Cons of homeschooling: people who speak against it based on limited experience. At the high school level, it can be more challenging for the student to get their social needs met, but that'll depend a lot on the child.
While you don't actually need to register with a school, since you're starting so late in the game, it's probably not a bad idea. The one that seems the most sensible to me--I say so without any real experience in the matter, just from what I've read--is the k12 program http://www.k12.com/ . It may even be free where you live as many states have linked up with it as a form of providing education.
- 1 decade ago
Well I've been home-schooled all my life. and I love it. I get As in school and I have plenty of friend home-school and public, and all of them say I am a very social person, lol. But what I think is. It depends on the person. some people can go from public school to home-school easy. But others can't, cuz they're used to all the people, and they just aren't used to that way of learning.... But you can change the way you teach them. Cuz some kids learn differently then others. And I'm not talking about ADD or anything.Source(s): My life. God bless!
- Anonymous1 decade ago
I'm in high school and homeschooled and I must say I learn more being homeschooled than I did when I went to regular public school, and what I did not know if that most of the world's be doctor's and scientist graduated high school....and they were all homeschooled throughout high school...I love homeschooling and it's freedom and more educational for me.Source(s): http://styleisdifferent.hyperboards.com
- 1 decade ago
James Madison High School is an accredited online high school.
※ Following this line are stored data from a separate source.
Lemma replace_stage gone b code l : (b, code) ∈ escape_table → BACKSLASH ∉ gone → b ∉ gone →
  replace_bytes code [b] 0 (mjoin (escape_rest gone <$> l)) = mjoin (escape_rest (b :: gone) <$> l).
Proof.
  intros Hb Hg Hbg. assert (code ≠ [] ∧ head code = Some BACKSLASH) as [Hc Hh].
  { revert Hb. unfold escape_table. rewrite !elem_of_cons, elem_of_nil.
    intros H. by destruct_or?; simplify_eq. }
  induction l as [|x l IH]; [done|]. rewrite !fmap_cons, !mjoin_cons.
  assert (∀ y, y ≠ BACKSLASH →
    replace_bytes code [b] 0 ([y] ++ mjoin (escape_rest gone <$> l)) = [y] ++ mjoin (escape_rest (b :: gone) <$> l)) as Hy.
  { intros y Hy. rewrite <-IH. apply replace_keep; [|done]. constructor; [|done]. rewrite Hh. congruence. }
  unfold escape_rest at 1 3. destruct (decide (x ∈ gone)) as [Hx|Hx].
  { rewrite !bool_decide_true by (rewrite ?elem_of_cons; auto). apply Hy. congruence. }
  rewrite (bool_decide_false (x ∈ gone)) by done.
  destruct (mount_escape_spec x) as [(code' & Hx' & ->)|(Hx' & -> & Hn)].
  - destruct (decide (x = b)) as [->|Hne].
    + rewrite bool_decide_true by left.
      assert (code' = code) as ->.
      { revert Hx' Hb. unfold escape_table. rewrite !elem_of_cons, !elem_of_nil.
        intros H H'. destruct_or?; by simplify_eq. }
      by rewrite replace_hit, IH.
    + rewrite bool_decide_false by (rewrite elem_of_cons; naive_solver).
      by rewrite (replace_other b x), IH.
  - rewrite Hy by done. by destruct (bool_decide _).
Qed.

(** Unescaping recovers the kernel's value, whatever bytes it has. *)
Lemma unescape_escape s : unescape_mount_value (escape_mount_value s) = s.
Proof.
  unfold unescape_mount_value, replace, escape_mount_value, newline. rewrite !as_of_bytes.
  change (mount_escape <$> as_bytes s) with (escape_rest [] <$> as_bytes s).
  change (as_bytes " ") with [BLANK]. change (as_bytes "\") with [BACKSLASH].
  rewrite (replace_stage [] BLANK); [|by repeat constructor|set_solver|set_solver].
  rewrite (replace_stage [BLANK] TAB); [|by repeat constructor|by (intros ?; set_unfold; naive_solver)..].
  rewrite (replace_stage [TAB; BLANK] NEWLINE); [|by repeat constructor|by (intros ?; set_unfold; naive_solver)..].
  rewrite (replace_stage [NEWLINE; TAB; BLANK] BACKSLASH); [|by repeat constructor|by (intros ?; set_unfold; naive_solver)..].
  rewrite <-(of_as_bytes s) at 2. f_equal. induction (as_bytes s) as [|b l IH]; [done|].
  rewrite fmap_cons, mjoin_cons, IH. unfold escape_rest.
  destruct (bool_decide _) eqn:E; [done|]. apply bool_decide_eq_false in E.
  destruct (mount_escape_spec b) as [(code & Hb & _)|(_ & -> & _)]; [|done].
  destruct E. revert Hb. unfold escape_table. rewrite !elem_of_cons, !elem_of_nil. naive_solver.
Qed.

Record Mount := { m_device : string; m_point : string; m_type : string; m_options : string }.
Definition mount_text (m : Mount) : string :=
  fields [escape_mount_value (m_device m); escape_mount_value (m_point m); m_type m; m_options m; "0"; "0"].

(** The escaped names hold no character that Rust takes for white space.  The
    kernel escapes only the four bytes above, so this excludes, for instance,
    a mount point with an ideographic space (see [wide_blank_mount]). *)
Definition mount_ok (m : Mount) : Prop :=
  word (escape_mount_value (m_device m)) ∧ word (escape_mount_value (m_point m)) ∧
  word (m_type m) ∧ word (m_options m).

(** The mounts to report: real file systems, the first at each mount point. *)
Fixpoint mounts_reported (ms : list Mount) : list Mount :=
  match ms with
  | [] => []
  | m :: ms => if is_virtual_filesystem (m_type m) then mounts_reported ms
               else m :: filter (λ m', m_point m' ≠ m_point m) (mounts_reported ms)
  end.
Definition report_mount (call : string → option RawStatvfs) (m : Mount) : list Metric :=
  from_option (mount_metrics (m_device m) (m_point m) (m_type m)) [] (statvfs call (m_point m)).

Lemma word_zero : word "0".
Proof. split_and!; [exact eq_refl|done|by repeat constructor]. Qed.


Lemma mount_words m : mount_ok m →
  Forall word [escape_mount_value (m_device m); escape_mount_value (m_point m); m_type m; m_options m; "0"; "0"].
Proof. intros (Hd & Hp & Ht & Ho). repeat apply Forall_cons_2; auto using word_zero. Qed.

Lemma mount_line_text call seen m : mount_ok m →
  mount_line call seen (mount_text m) =
    if is_virtual_filesystem (m_type m) || bool_decide (m_point m ∈ seen) then (seen, [])
    else ({[ m_point m ]} ∪ seen, report_mount call m).
Proof.
  intros Hm. unfold mount_line, mount_text. rewrite split_whitespace_fields by by apply mount_words.
  rewrite !unescape_escape. by destruct (is_virtual_filesystem _), (bool_decide _).
Qed.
My 9th grade homeschooler just started the program, so I can't really comment yet on quality.
My oldest, now a college sophomore, got tired of high school and took senior English at night, and graduated after her junior year. She was a good student, but not straight-A by any means. At least half of high school is a waste of time. And the kids at her school were extremely mean. She handled herself, but she just got tired of it.
My middle child, a high school junior, has close to a B average, and he sleeps in school a lot. He likes it, though, because it's easy.
- 1 decade ago
I was homeschooled from 1st - 5th grade. You have to be motivated to do it. I loved reading and did well in those subjects but struggled with math. My mom was my teacher and often got frustrated. I don't feel I got a good foundation in math. I also didn't get the social exposure that children need. I wouldn't do it unless you are dedicated to making sure your child is involved in activities with others and you are competent (or you hire someone competent) to teach. If those two requirements are met - I'm sure it could be stimulating - you can really focus on topics and learn them. The student has the teachers undivided attention - lots of one on one.
- 1 decade ago
Unless you can afford to pay for a private school, the best option for you, if you have the time and resources is to home-school your children. It's simple to get started. Choose a curriculum, purchase it, and get started. The computer curriculum is the easiest on the parent(teacher). All the work is graded for you except for oral answers, the calendar is set up for you after you choose the days you want to block for holidays, and the lesson plans are set up for you, and all the info is kept in a school back-up which you can also back up yourself on your own disk---just in case your computer ever crashes. If you go to www.aop.com you can see some of the choices parents have regarding curriculums and pricing. Hope this helps. God Bless.Source(s): I'm a home-school teacher.